▶ **EXERCISE OBJECTIVE**:
Find "[by eapply ps_delete|done]." in the records that follow; print that line and each subsequent line through the last one, verbatim and with nothing added.

━━━━━ RECORD EXCERPTS

(* ===== verification/ForwarderLoop.v ===== *)
(** * The forwarder in its event loop (forwarder.cc)

    Two linked handlers as a client of the loop: the invariant that every
    callback keeps, which says what has reached each socket; creation; runs. *)

From S2P Require Import Prelude Logging IntrusiveList Epoll EventLoop LoopTheorems Sock Buffer Forwarder ForwarderTheorems.

(** What the forwarder says to a side before it relays anything. *)
Definition greeting (n : link_name) : bytes :=
  match n with Client => kResponse | Server => [] end.

(** The bytes in a buffer that are still to be read. *)
Definition buffered (b : Buffer) (v : view) : bytes :=
  if decide (0 ≤ pipe0 b)%Z then piped v (pipe0 b) else [].

Section loop.
Context {K EK PQ : Type} `{ForwardLaws K} `{!SockOptLaws K} `{EpollLaws EK} `{PipeLaws PQ (Z * Z)} `{Reserved}.
Abbreviation St := (EventLoop.St LinkEventHandler K EK PQ).
Abbreviation Handler := (EventHandler LinkEventHandler).

(** What has been given to the socket of [hp], and what is in its buffer, is
    the greeting and then what has been taken from the socket of its peer. *)
Definition relayed (hp hq : Handler) (v : view) : Prop :=
  bytes_at (v_given v) (fd_ hp) ++ buffered (out_ (sub_ hp)) v =
  greeting (name_ (sub_ hp)) ++ bytes_at (v_taken v) (fd_ hq).

Record Fwd_ok (own : ptr → Z) (news : gset ptr) (s : St) : Prop := {
  fo_fwd : Fwd none none own news s;
  fo_relayed : ∀ p q hp hq, pair s p q hp hq → open (sub_ hp) = true → open (sub_ hq) = true →
    relayed hp hq (view_of (world s));
  fo_untouched : ∀ fd, fd ∈ apart_fds s →
    bytes_at (v_taken (view_of (world s))) fd = [] ∧ bytes_at (v_given (view_of (world s))) fd = []
}.

Lemma relayed_flow (hp hq hp' hq' : Handler) v v' D :
  fd_ hp' = fd_ hp → fd_ hq' = fd_ hq → name_ (sub_ hp') = name_ (sub_ hp) →
  flow v v' (fd_ hq) (fd_ hp) (out_ (sub_ hp)) (out_ (sub_ hp')) D → ¬ D →
  relayed hp hq v → relayed hp' hq' v'.
Proof.
  unfold relayed, buffered. intros -> -> -> (d & e & -> & -> & Hneg & Hpos) HD Hr.
  rewrite (assoc_L (++) (greeting _)), <- Hr, <- !(assoc_L (++)). f_equal.
  destruct (decide (0 ≤ pipe0 (out_ (sub_ hp)))%Z) as [Hp|Hp].
  - destruct (Hpos Hp) as (rest & -> & Hopen & Hclosed). f_equal. case_decide as Hp'.
    + by destruct (Hopen Hp') as [_ ->].
    + by destruct Hclosed as [-> |]; [lia| |].
  - destruct Hneg as (-> & -> & ?); [lia|]. by rewrite decide_False by lia.
Qed.

Lemma open_keeps (h h' : Handler) : link_keeps h h' → open (sub_ h') = true → open (sub_ h) = true.
Proof.
  intros [_ _ _ _ _ Hr Hw]. unfold open. rewrite !orb_true_iff. naive_solver.
Qed.

(** The sockets and the buffer of another link are not those of the pair. *)
Lemma relayed_frame own (s : St) p q hp hq x y hx hy v' :
  Fwd none none own ∅ s → pair s p q hp hq → pair s x y hx hy →
  x ≠ p → x ≠ q → y ≠ p → y ≠ q → open (sub_ hx) = true → open (sub_ hy) = true →
  agree_off (hfds hp ∪ hfds hq) (view_of (world s)) v' →
  relayed hx hy (view_of (world s)) → relayed hx hy v'.
Proof.
  intros HF (Hp & Hq & _) (Hx & Hy & _) ???? Hox Hoy Hag.
  assert (∀ z hz ro fd, z ≠ p → z ≠ q → handlers s !! z = Some hz → uses hz ro fd →
    fd ∉ hfds hp ∪ hfds hq) as Hout.
  { intros z hz ro fd Hzp Hzq Hz Hu [[ro' Hin]%elem_of_hfds|[ro' Hin]%elem_of_hfds]%elem_of_union.
    - by destruct (fw_unique _ _ _ _ _ HF _ _ _ _ _ _ _ Hz Hp Hu Hin).
    - by destruct (fw_unique _ _ _ _ _ HF _ _ _ _ _ _ _ Hz Hq Hu Hin). }
  unfold relayed, buffered, bytes_at. rewrite (ag_given _ _ _ Hag), (ag_taken _ _ _ Hag);
    [|by apply (Hout y hy Sock)|by apply (Hout x hx Sock)].
  case_decide as Hp0; [|done]. rewrite (ag_content _ _ _ Hag); [done|]. by apply (Hout x hx RdEnd).
Qed.
(** A notification has been delivered. *)
Lemma TInv_drop n ns1 ns2 s :
  TInv s → notifications s = ns1 ++ n :: ns2 →
  (n = CvOne → (∃ tid st, threads_ s !! tid = Some st ∧ looks st = true) ∨ ∀ tid, threads_ s !! tid ≠ Some Waiting) →
  (n = CvAll → ∀ tid, threads_ s !! tid ≠ Some Waiting) →
  (n = SleeperOne → ∀ tid u, threads_ s !! tid ≠ Some (Sleeping u)) →
  TInv (set_notifications (ns1 ++ ns2) s).
Proof.
  intros HI Hn H1 H2 H3.
  assert (∀ m, m ∈ notifications s → m = n ∨ m ∈ ns1 ++ ns2) as Hin.
  { intros m. rewrite Hn, !elem_of_app, elem_of_cons. tauto. }
  split; cbn; [apply HI..| | | |].
  - intros He tid u Ht. destruct (ti_until _ HI He tid u Ht) as [?|[<-|?]%Hin]; [by left| |by right].
    by destruct (H3 eq_refl tid u).
  - intros He Hh Hw tid Ht. destruct (ti_awake _ HI He Hh Hw tid Ht) as [?|[[<-|?]%Hin|?]].
    + by left.
    + destruct (H1 eq_refl) as [?|Hno]; [by left|by destruct (Hno tid)].
    + by right; left.
    + by right; right.
  - intros He tid Ht. destruct (Hin _ (ti_exit_all _ HI He tid Ht)) as [<-|?]; [|done]. by destruct (H2 eq_refl tid).
  - intros He tid u Ht. destruct (Hin _ (ti_exit_sleeper _ HI He tid u Ht)) as [<-|?]; [|done].
    by destruct (H3 eq_refl tid u).
Qed.
(* ===== verification/PoolExecutor.v ===== *)
(** * The thread pool is an executor

    The pool of ThreadPool.v, with the functions in its queue as what is
    pending, implements the interface of Executor.v: each of its steps is a
    call of [Schedule], the beginning of a function that was pending and is
    due, or changes nothing that is pending. *)

From S2P Require Import Prelude Epoll Executor ThreadPool.

(** The functions of a list of work, with their times. *)
Definition funs (l : list Work) : list (Time * nat) := omap (λ w, pair (w_t w) <$> w_f w) l.

#[export] Instance pool_executor : Executor pconf := {
  ex_now c := pool_now c.2;
  ex_pending c := funs (work_ c.2);
  ex_ok := PInv;
  ex_schedule t f c c' := last_idx_ c.2 ≠ INT64_MAX ∧ Schedule t (Some f) c.2 = Done (tt, c'.2) ∧
    c'.1.1 = c.1.1 ++ [mkWork t (last_idx_ c.2 + 1) (Some f)] ∧ c'.1.2 = c.1.2;
  ex_start f c c' := thread_step c c' ∧ ∃ w t, c'.1.2 = c.1.2 ++ [(w, t)] ∧ w_f w = Some f;
  ex_silent c c' := pool_step c c' ∧ funs c'.1.1 = funs c.1.1 ∧ funs c'.1.2.*1 = funs c.1.2.*1
}.

#[export] Instance funs_proper : Proper ((≡ₚ) ==> (≡ₚ)) funs.
Proof. intros l l'. apply omap_Permutation. Qed.
Lemma funs_app l l' : funs (l ++ l') = funs l ++ funs l'.
Proof. apply omap_app. Qed.

Lemma pending_once c : PInv c → funs c.1.1 ≡ₚ funs c.1.2.*1 ++ ex_pending c.
Proof. intros [HQ _]. cbn [ex_pending pool_executor]. by rewrite <- funs_app, (qi_once _ _ _ HQ). Qed.

(** A step of a thread schedules nothing and takes one element at most. *)
Lemma thread_step_keeps c c' :
  thread_step c c' → PInv c → c'.1.1 = c.1.1 ∧ pool_now c'.2 = pool_now c.2 ∧
  (c'.1.2 = c.1.2 ∨ ∃ w t, c'.1.2 = c.1.2 ++ [(w, t)]).
Proof.
  destruct 1 as [sch tk s tid st s' Ht Hl Hn|sch tk s tid w n s' Ht Hn|sch tk s tid f Ht|
    sch tk s n ns1 ns2 s' Hn Hd|sch tk s tid u Ht Hu]; intros [_ HI]; cbn in HI |- *.
  - pose proof (Next_wp s tid st HI Ht Hl) as Hout. unfold wp in Hout. rewrite Hn in Hout.
    split_and_all; [done| |].
    + destruct Hout; cbn; apply woke_now.
    + destruct (threads_ s' !! tid) as [[]|]; eauto.
  - unfold leave in Hn. destruct n; injection Hn as <-; auto.
  - auto.
  - apply delivered_frame in Hd as (_ & _ & ? & _). auto.
  - auto.
Qed.

Lemma pool_step_now c c' : pool_step c c' → PInv c → (pool_now c.2 ≤ pool_now c'.2)%Z.
Proof.
  intros Hs HI. destruct Hs as [c c' Hs|sch tk s t f s' Hmax Hs|sch tk s s' Hs|sch tk s tid st Ht Hst|sch tk s t Ht];
    cbn in *.
  - destruct (thread_step_keeps _ _ Hs HI) as (_ & -> & _). lia.
  - destruct HI as [_ HI]. pose proof (TInv_Schedule t f s HI Hmax) as Hout. unfold wp in Hout. rewrite Hs in Hout.
    destruct Hout as (_ & _ & -> & _). cbn. lia.
  - injection Hs as <-. cbn. lia.
  - lia.
  - lia.
Qed.

#[export] Instance pool_executor_laws : ExecutorLaws pconf.
Proof.
  split.
  - intros t f [[sch tk] s] [[sch' tk'] s'] HI (Hmax & Hs & Hsch & Htk). cbn in *. subst.
    pose proof (pool_step_PInv _ _ (ps_schedule sch tk s t (Some f) s' Hmax Hs) HI) as HI'.
    destruct HI as [_ HT]. pose proof (TInv_Schedule t (Some f) s HT Hmax) as Hout. unfold wp in Hout. cbn in HT, Hout.
    rewrite Hs in Hout. destruct Hout as (_ & _ & Hnow & Hw). split; [done|]. split; [done|].
    by rewrite Hw, pq_push_perm.
  - intros f c c' HI (Hs & w & t & Htk & Hf).
    pose proof (thread_step_PInv _ _ Hs HI) as HI'.
    destruct (thread_step_keeps _ _ Hs HI) as (Hsch & Hnow & _). split; [done|]. split; [done|].
    exists (w_t w). cbn [ex_now pool_executor]. split.
    + destruct HI' as [HQ _]. destruct (qi_due _ _ _ HQ w t) as [? ?]; [rewrite Htk; apply elem_of_app; right; by left|].
      rewrite Hnow in *. lia.
    + pose proof (pending_once c HI) as H1. pose proof (pending_once c' HI') as H2.
      rewrite Hsch, H1, Htk, fmap_app, funs_app, <- (assoc_L (++)) in H2. apply Permutation_app_inv_l in H2.
      rewrite H2. cbn. by rewrite Hf.
  - intros c c' HI (Hs & Hsch & Htk). pose proof (pool_step_PInv _ _ Hs HI) as HI'.
    split; [done|]. split; [by apply pool_step_now|].
    pose proof (pending_once c HI) as H1. pose proof (pending_once c' HI') as H2.
    rewrite Hsch, H1, Htk in H2. by apply Permutation_app_inv_l in H2.
Qed.

(** C26: The pool implements the executor that the resolver is proved against:
    in every state that it can reach each step is a call of [Schedule] with a
    function, the beginning of a function that was pending and is due, or one
    that changes nothing that is pending; and the executor's laws hold there. *)
Theorem pool_is_executor n now c c' :
  rtc pool_step (pool_init n now) c → pool_step c c' →
  ex_ok c ∧ ex_ok c' ∧
  ((∃ t f, ex_schedule t f c c' ∧ ex_pending c' ≡ₚ (t, f) :: ex_pending c) ∨
   (∃ t f, ex_start f c c' ∧ (t ≤ ex_now c)%Z ∧ ex_pending c ≡ₚ (t, f) :: ex_pending c') ∨
   (ex_silent c c' ∧ ex_pending c' ≡ₚ ex_pending c)).
Proof.
  intros HI%pool_run_PInv Hs. assert (ex_ok c) as HE by exact HI. split; [done|]. split; [by eapply pool_step_PInv|].
  assert ((∃ t f, ex_schedule t f c c') ∨ (∃ f, ex_start f c c') ∨ ex_silent c c') as [(t & f & Hx)|[(f & Hx)|Hx]].
  - destruct Hs as [c c' Hs|sch tk s t [f|] s' Hmax Hs|sch tk s s' Hs|sch tk s tid st Ht Hst|sch tk s t Ht].
    + destruct (thread_step_keeps _ _ Hs HI) as (Hsch & _ & [Htk|(w & t & Htk)]).
      * right; right. split; [by apply ps_thread|]. by rewrite Hsch, Htk.
      * destruct (w_f w) as [f|] eqn:Hf; [right; left; exists f; split; [done|by exists w, t]|].
        right; right. split; [by apply ps_thread|]. rewrite Hsch, Htk, fmap_app, funs_app. cbn. rewrite Hf.
        by rewrite app_nil_r.
    + left. by exists t, f.
    + right; right. split; [by eapply ps_schedule|]. cbn. by rewrite funs_app, app_nil_r.
    + right; right. split; [by eapply ps_delete|done].
    + right; right. split; [by eapply ps_spurious|done].
    + right; right. split; [by eapply ps_time|done].
  - left. exists t, f. split; [done|]. by apply (ex_schedule_ok t f c c' HE) in Hx as (_ & _ & ?).
  - right; left. pose proof (ex_start_ok f c c' HE Hx) as (_ & _ & t & ? & ?). by exists t, f.
  - right; right. split; [done|]. by apply (ex_silent_ok c c' HE) in Hx as (_ & _ & ?).
Qed.

Lemma pool_is_executor_witness :
  pool_step ([PoolExample.late; PoolExample.soon], [], PoolExample.p5)
    ([PoolExample.late; PoolExample.soon], [(PoolExample.soon, 10%Z)], PoolExample.p6) ∧
  ex_ok (([PoolExample.late; PoolExample.soon], [(PoolExample.soon, 10%Z)], PoolExample.p6) : pconf).
Proof.
  assert (pool_step ([PoolExample.late; PoolExample.soon], [], PoolExample.p5)
    ([PoolExample.late; PoolExample.soon], [(PoolExample.soon, 10%Z)], PoolExample.p6)) as Hs.
  { apply ps_thread.
    by apply (ps_next [PoolExample.late; PoolExample.soon] [] PoolExample.p5 1 (Woken true) PoolExample.p6). }
  split; [exact Hs|]. apply (pool_is_executor 2 10 _ _ PoolExample.run5 Hs).
Defined.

━━━━━━━━━━

▶ **RESPONSE TO THIS EXERCISE**:
    + right; right. split; [by eapply ps_delete|done].
    + right; right. split; [by eapply ps_spurious|done].
    + right; right. split; [by eapply ps_time|done].
  - left. exists t, f. split; [done|]. by apply (ex_schedule_ok t f c c' HE) in Hx as (_ & _ & ?).
  - right; left. pose proof (ex_start_ok f c c' HE Hx) as (_ & _ & t & ? & ?). by exists t, f.
  - right; right. split; [done|]. by apply (ex_silent_ok c c' HE) in Hx as (_ & _ & ?).
Qed.

Lemma pool_is_executor_witness :
  pool_step ([PoolExample.late; PoolExample.soon], [], PoolExample.p5)
    ([PoolExample.late; PoolExample.soon], [(PoolExample.soon, 10%Z)], PoolExample.p6) ∧
  ex_ok (([PoolExample.late; PoolExample.soon], [(PoolExample.soon, 10%Z)], PoolExample.p6) : pconf).
Proof.
  assert (pool_step ([PoolExample.late; PoolExample.soon], [], PoolExample.p5)
    ([PoolExample.late; PoolExample.soon], [(PoolExample.soon, 10%Z)], PoolExample.p6)) as Hs.
  { apply ps_thread.
    by apply (ps_next [PoolExample.late; PoolExample.soon] [] PoolExample.p5 1 (Woken true) PoolExample.p6). }
  split; [exact Hs|]. apply (pool_is_executor 2 10 _ _ PoolExample.run5 Hs).
Defined.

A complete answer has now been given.